I wonder whether we can list the signals available out there (explicit
prefer
advertisement, prefix with a specific metric, etc.) and remind the
intend use
scope for each of them. This can be record in the Operational
Considerations.
##PP
that is what the beginning of section 3 and 4 are doing for ISIS
and OSPFv2/v3 respectively.
*/[Med] Yeah, but that is lost in the mass. Moving/extending that
part is as a helpful operational considerations to clarify the
scope for each of these tools and this help those who will deploy./*
##PP2
I don't feel it's lost.
*/[Med] That’s fine as an author. But, I’m approaching this from
distinct perspective: as an operator who want to digest how this is
different from the tools already./*
##PP3
as an operator, you are only interested in one protocol. As such you are
only going to read the section that is specific to that protocol. That
is my experience with operators :)
*//*
*//*
The document is organized in a protocol specific sections because
historically different mechanisms were defined for each protocol.
Section 3.1 and 4.1. discuss in detail the existing protocol
mechanisms. I don't see a need for the operational section that
repeats the same thing.
*/[Med] It does not to repeat things, but better structure some of the
content you already have./*
I’m raising this point, especially that the text right after says the
following
without appropriate scoping:
CURRENT:
This document defines two new flags in IS-IS, OSPF, and OSPFv3.
These flags, together with the existing protocol mechanisms, provide
the support for advertising prefix unreachability , together with the
^^^^^^^^^^^^^^^^^^^^^^^^^^^^^^^^^^^^^^^^^^^^^^^^^^
reason for which the unreachability is advertised
##PP
what do you mean by "without appropriate scoping"?
*/[Med] Saying that « /*the support for advertising prefix
unreachability”*/ may be interpreted that we are advertising
explicit prefix reachability, while we are not. /*
##PP2
I still do not follow. Protocols have been defined to advertise
explicit prefix reachability day one. Nothing changes there. We are
defining a way to advertise explicit prefix unreachability.
*/[Med] We are defining a reachability loss not signaling whether a
prefix is UP/DOWN. These are distinct things in my mind./*
##PP3
we are defining unreachability signaling which is needed for something
that has not been signaled as reachable previously - for the
summarization use case, the reachability of the summary component was
never signaled.
For what has been signalled as reachable previously, the withdrawal of
such advertisement makes it unreachable.
Anyway, back to your comment, what exactly do you suggest we do?
# Unreachable metric?!
Section 1 has the following:
This document defines a method to signal a specific reason for which
the prefix with unreachable metric was advertised.
Unless, I’m mistaken there is no such “unreachable metric” as a thing in
IS-IS.
##PP
Please see the section 3 of this document that mentions [RFC5305
<https://www.rfc-editor.org/info/rfc5305>]. That RFC defines a
metric that makes the prefix "not reachable" for the purpose of
the routing.
*/[Med] I’m not sure to follow here.
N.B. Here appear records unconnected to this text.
Inductive DispatchOutcome := Dispatch_Done | Dispatch_Failed | Dispatch_Pending.
Definition dispatch_open (state : TunnelAvailabilityState) (op : Operation) d : option (DispatchOutcome * TunnelFlowResult * WorkerData T) :=
  match FindFlow (op_owner op) (op_descriptor op) d with
  | Some flow =>
      Some (Dispatch_Done, if su_closed (fe_submission (entry_at flow d)) then TunnelFlow_SocketError else TunnelFlow_Opened, d)
  | None =>
      if negb (bool_decide (state = Availability_Ready)) then Some (Dispatch_Done, TunnelFlow_TunnelUnavailable, d)
      else if negb (wd_root d) then Some (Dispatch_Failed, TunnelFlow_TunnelUnavailable, d)
      else
        match AllocateFlow (op_owner op) (op_descriptor op) d with
        | (None, d) => Some (Dispatch_Done, TunnelFlow_SocketError, d)
        | (Some flow, d) =>
            let '(child, t) := OpenTunnelClient (wd_root d) (wd_service d) in
            let d := d <| wd_service := t |> in
            match child with
            | None => d ← ResetFlow flow d; Some (Dispatch_Failed, TunnelFlow_TunnelUnavailable, d)
            | Some client =>
                let d := on_flow flow (fun entry => entry <| fe_client := client |>) d in
                let request := mk_open_request (mk_ipv4_endpoint (te_address (op_remote op)) (te_port (op_remote op)) 0)
                                 (Z.lxor (u64 (Z.shiftl (op_owner op) 16)) (u32 (op_descriptor op))) in
                let '(answer, t) := client_OpenConnectedUdpFlow client request (wd_service d) in
                let d := d <| wd_service := t |> in
                match answer with
                | None => d ← ResetFlow flow d; Some (Dispatch_Failed, TunnelFlow_TunnelUnavailable, d)
                | Some opened =>
                    let result := MapOpenStatus (ow_status opened) in
                    if negb (bool_decide (result = TunnelFlow_Opened)) then d ← ResetFlow flow d; Some (Dispatch_Done, result, d)
                    else
                      let d := on_flow flow (fun entry => (entry <| fe_flow := ow_flow opened |>) <| fe_remote := op_remote op |>) d in
                      let '(event, t) := GetCompletionEvent client (wd_service d) in
                      let d := d <| wd_service := t |> in
                      match event with
                      | None => d ← CloseFlow flow d; Some (Dispatch_Failed, TunnelFlow_SocketError, d)
                      | Some handle =>
                          let d := on_flow flow (fun entry => entry <| fe_completion_handle := handle |>) d in
                          Some (Dispatch_Done, result,
                                log_event (Ev_Opened flow (op_owner op) (op_descriptor op) (ow_flow opened) (op_remote op)) d)
                      end
                end
            end
        end
  end.
Definition close_matching (owner descriptor : Z) (all_owner : bool) d : option (WorkerData T) :=
  each_flow (fun flow d =>
    let entry := entry_at flow d in
    if fe_occupied entry && (fe_owner entry =? owner) && (all_owner || (fe_descriptor entry =? descriptor))
    then CloseFlow flow d else Some d) (seq 0 MaximumSockets) d.
Definition dispatch_send (flow : nat) (op : Operation) d : option (TunnelFlowResult * WorkerData T) :=
  if (wd_maximum_udp_payload_bytes d <? length (op_input op))%nat || (MaximumQueuedOutboundPayloadBytes <? length (op_input op))%nat
  then Some (TunnelFlow_MessageTooLarge, d)
  else
    '(queued, d) ← QueueOutbound flow (op_input op) d;
    Some (if (queued : bool) then TunnelFlow_Opened else TunnelFlow_WouldBlock, d).
(** The operation with its result if it is done, its deadline if it has to wait. *)
Definition dispatch_poll (now : Z) (pending : nat) (flow : nat) (op : Operation) d : DispatchOutcome * Operation :=
  let op := op <| op_revents := Revents (op_events op) (readiness flow d) |> in
  if negb (op_revents op =? 0) then (Dispatch_Done, op <| op_result := TunnelFlow_Opened |>)
  else if op_timeout_milliseconds op =? 0 then (Dispatch_Done, op <| op_result := TunnelFlow_WouldBlock |>)
  else
    let op := op <| op_deadline_nanoseconds := deadline now op |> in
    if (pending =? MaximumSockets)%nat then (Dispatch_Done, op <| op_result := TunnelFlow_QueueFull |>) else (Dispatch_Pending, op).
Definition dispatch_receive (flow : nat) (op : Operation) d : Operation * WorkerData T :=
  match TakeInbound flow d with
  | None =>
      (op <| op_receive ::= fun r => r <| rr_result := if su_closed (fe_submission (entry_at flow d))
                                                       then TunnelFlow_Closed else TunnelFlow_WouldBlock |> |>, d)
  | Some slot =>
      let datagram := default inbound_datagram_init (fe_inbound (entry_at flow d) !! slot) in
      let '(outcome, output) := ReceiveTunneledDatagram (op_output_size op) (id_payload datagram) in
      let op := (op <| op_output := output |>) <| op_receive := mk_receive_result TunnelFlow_Opened (rc_size outcome) (id_remote datagram) |> in
      (op, log_event (Ev_Received flow (op_output_size op) (id_remote datagram) output)
             (set_inbound flow slot (datagram <| id_occupied := false |>) d))
  end.
Definition closed_result (op : Operation) : Operation :=
  (op <| op_result := TunnelFlow_Closed |>) <| op_receive ::= fun r => r <| rr_result := TunnelFlow_Closed |> |>.
Definition Dispatch (state : TunnelAvailabilityState) (now : Z) (pending : nat) (op : Operation) d
    : option (DispatchOutcome * Operation * WorkerData T) :=
  match op_type op with
  | Op_Close =>
      d ← close_matching (op_owner op) (op_descriptor op) false d; Some (Dispatch_Done, op <| op_result := TunnelFlow_Closed |>, d)
  | Op_CloseOwner =>
      d ← close_matching (op_owner op) 0 true d; Some (Dispatch_Done, op <| op_result := TunnelFlow_Closed |>, d)
  | Op_Open => '(outcome, result, d) ← dispatch_open state op d; Some (outcome, op <| op_result := result |>, d)
  | _ =>
      match FindFlow (op_owner op) (op_descriptor op) d with
      | None => Some (Dispatch_Done, closed_result op, d)
      | Some flow =>
          if su_closed (fe_submission (entry_at flow d)) then Some (Dispatch_Done, closed_result op, d)
          else
            match op_type op with
            | Op_Send => '(result, d) ← dispatch_send flow op d; Some (Dispatch_Done, op <| op_result := result |>, d)
            | Op_Poll => let '(outcome, op) := dispatch_poll now pending flow op d in Some (outcome, op, d)
            | _ => let '(op, d) := dispatch_receive flow op d in Some (Dispatch_Done, op, d)
            end
      end
  end.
I interpret that metric as
exclude it from SPF calculation, not more than that. /*
##PP2
if you exclude it from the SPF calculation, you are making it
unreachable, don't you?
*/[Med] No, because reachability of that prefix depends whether that
prefix is included, e.g., another aggregate advertised with a “normal”
metric./*
##PP3
I'm afraid we are diverting from your original comment. The term
“unreachable metric”:
RFC2328 calls the LSInfinity metric as unreachable:
LSInfinity
The metric value indicating that the destination described by an
LSA is unreachable.
RFC5305 <https://www.rfc-editor.org/info/rfc5305> does the same, just
calls it differently.
If you have a better term how to refer to "unreachable metric" please
suggest. We have been using this term for many years in LSR WG and
everybody understand its meaning.
*//*
*//*
The term "unreachable metric" is a common term used in LS protocol
community for such metric for last three decades.
We are reusing such metric value for UPA.
# (Operational Considerations) Activation default
Section 2 has the following:
UPA MAY be generated by the ABR or ASBR for a prefix that is
summarized by the summary address originated by the ABR or ASBR in
the following cases:
Can we say something about whether the use of UPA be enabled or
disabled by
default?
##PP
I added the following text as a response to one of the Ketan's
comments:
"Generation of the UPA at the ABR or ASBR is optional and SHOULD
be controlled by
a configuration knob."
I would leave the default behavior for the implementations to
decide. I see no reason why an RFC should mandate any specific
default behavior.
*/[Med] For this specific case, UPA will be useful of enabled in
all ABRs. I would this expect this to be disabled by default./*
##PP2
why?
*/[Med] Because coordination is needed at level of a network to make
use of a feature. Use of distinct defaults may lead to extra work and
sub optimal behavior (e.g., some operators may introduce some
nodes/functions with default picked by a vendor)./*
##PP3
not that I necessarily agree, but I added "It SHOULD be disabled by
default." in section 2:
Generation as well as propagation of the UPA at an ABR or ASBR is
optional and SHOULD be controlled by a configuration knob. It SHOULD be
disabled by default
thanks,
Peter
I'm going to repeat myself, but the role of the IETF is to maintain
interoperability, not to tell implementations what defaults to use.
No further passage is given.